(Beginning of DATA UNDER STUDY)

(** C11: the link of a page leads to the rows that follow it, and the other link
    to those that precede it, where the row it starts from has a cursor.  Take the
    rows of a query in its order, none of them equal in it; let the last (first) row
    shown be [r], with [pre] before it and [post] after it, and let its sort values
    make a cursor whose filter can be built.  Then the link is made, its URL parses to
    a query again, and that query gives a page of [post] (of [pre], from its end: the
    answer of a backward cursor is reversed before it is shown).  The new query keeps
    the page size and the filters, and also the [offset] of the URL: it skips
    that many rows again.  An empty page has no link ([empty_page_link]); the link
    from a row with a [null] among its sort values is made, but refused when it is
    followed ([null_pivot_link_refused]). *)
Theorem page_link_spec like (le : SortBy -> Sem.row -> Sem.row -> bool) base ts
    uq q params (results : list json_object) obj (fw : bool) c e table pre r post :
  (forall s x y, le s x y = true \/ le s y x = true) ->
  (forall s x y z, le s x y = true -> le s y z = true -> le s x z = true) ->
  url_query params = uq -> from_url_query base uq ts = Ok q ->
  (if fw then last results else head results) = Some obj ->
  cursor_from_pivot q obj fw = Ok c -> codecs_invert c -> get_filter c base ts = Ok e ->
  shows (display_keys q) obj r ->
  ordered_rows like q table (pre ++ r :: post) ->
  orders_by le (display_keys q) (pre ++ r :: post) ->
  get_page params q results fw = Ok (Some (make_page_url (url_path params) uq (cursor_text c))) /\
  exists q', from_url_query base (page_query uq (cursor_text c)) ts = Ok q' /\
    page_size q' = page_size q /\ offset q' = offset q /\
    run_ops like le (make_query_ops q') (Rows table) =
    Rows (take (Z.to_nat (page_size q))
      (skip_opt (offset q) (if fw then post else rev pre))).
Proof.
  intros Htotal Htrans Huq Hq Hpivot Hc Hcodec He Hshow Hrows Hle.
  pose proof (cursor_from_pivot_ok _ _ _ _ Hc) as (Hne & Hk & Hfw & Hinc & Hvals).
  split.
  { unfold get_page. by rewrite Hpivot, Hc, Huq. }
  eexists. split; [by eapply link_query; [|apply cursor_from_text|]|]. split; [done|]. split; [done|].
  rewrite run_query_ops. cbn [page_size offset filters Crud.sort]. do 3 f_equal.
  rewrite all_hold_snoc, filter_sort, (cursor_rows like le q table _ c) by eauto.
  assert (pivot_of r (axes c)) as Hp.
  { unfold pivot_of. rewrite Forall_forall in Hvals |- *. intros a Ha.
    rewrite Hshow; [cbn; by rewrite (Hvals a Ha)|]. rewrite <- Hk. by apply list_elem_of_fmap_2. }
  destruct Hrows as [_ Hsorted].
  destruct (strict_sorted_split (after (display_keys q)) pre r post (after_irrefl _) (after_asym _) Hsorted)
    as [Hpost Hpre].
  pose proof (fun x => proj2 (cursor_keeps like c base ts e r x He Hinc Hp)) as Hkeep.
  rewrite Hk in Hkeep. rewrite (List.filter_ext _ _ Hkeep), Hfw. destruct fw; [done|].
  by rewrite List.filter_rev, Hpre.
Qed.
End Links.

(End of DATA UNDER STUDY)

◆ WORK TO COMPLETE ◆
Give the entries once more, exactly as they appear.

◆ RESULT FOR THIS EXERCISE ◆
(** C11: the link of a page leads to the rows that follow it, and the other link
    to those that precede it, where the row it starts from has a cursor.  Take the
    rows of a query in its order, none of them equal in it; let the last (first) row
    shown be [r], with [pre] before it and [post] after it, and let its sort values
    make a cursor whose filter can be built.  Then the link is made, its URL parses to
    a query again, and that query gives a page of [post] (of [pre], from its end: the
    answer of a backward cursor is reversed before it is shown).  The new query keeps
    the page size and the filters, and also the [offset] of the URL: it skips
    that many rows again.  An empty page has no link ([empty_page_link]); the link
    from a row with a [null] among its sort values is made, but refused when it is
    followed ([null_pivot_link_refused]). *)
Theorem page_link_spec like (le : SortBy -> Sem.row -> Sem.row -> bool) base ts
    uq q params (results : list json_object) obj (fw : bool) c e table pre r post :
  (forall s x y, le s x y = true \/ le s y x = true) ->
  (forall s x y z, le s x y = true -> le s y z = true -> le s x z = true) ->
  url_query params = uq -> from_url_query base uq ts = Ok q ->
  (if fw then last results else head results) = Some obj ->
  cursor_from_pivot q obj fw = Ok c -> codecs_invert c -> get_filter c base ts = Ok e ->
  shows (display_keys q) obj r ->
  ordered_rows like q table (pre ++ r :: post) ->
  orders_by le (display_keys q) (pre ++ r :: post) ->
  get_page params q results fw = Ok (Some (make_page_url (url_path params) uq (cursor_text c))) /\
  exists q', from_url_query base (page_query uq (cursor_text c)) ts = Ok q' /\
    page_size q' = page_size q /\ offset q' = offset q /\
    run_ops like le (make_query_ops q') (Rows table) =
    Rows (take (Z.to_nat (page_size q))
      (skip_opt (offset q) (if fw then post else rev pre))).
Proof.
  intros Htotal Htrans Huq Hq Hpivot Hc Hcodec He Hshow Hrows Hle.
  pose proof (cursor_from_pivot_ok _ _ _ _ Hc) as (Hne & Hk & Hfw & Hinc & Hvals).
  split.
  { unfold get_page. by rewrite Hpivot, Hc, Huq. }
  eexists. split; [by eapply link_query; [|apply cursor_from_text|]|]. split; [done|]. split; [done|].
  rewrite run_query_ops. cbn [page_size offset filters Crud.sort]. do 3 f_equal.
  rewrite all_hold_snoc, filter_sort, (cursor_rows like le q table _ c) by eauto.
  assert (pivot_of r (axes c)) as Hp.
  { unfold pivot_of. rewrite Forall_forall in Hvals |- *. intros a Ha.
    rewrite Hshow; [cbn; by rewrite (Hvals a Ha)|]. rewrite <- Hk. by apply list_elem_of_fmap_2. }
  destruct Hrows as [_ Hsorted].
  destruct (strict_sorted_split (after (display_keys q)) pre r post (after_irrefl _) (after_asym _) Hsorted)
    as [Hpost Hpre].
  pose proof (fun x => proj2 (cursor_keeps like c base ts e r x He Hinc Hp)) as Hkeep.
  rewrite Hk in Hkeep. rewrite (List.filter_ext _ _ Hkeep), Hfw. destruct fw; [done|].
  by rewrite List.filter_rev, Hpre.
Qed.
End Links.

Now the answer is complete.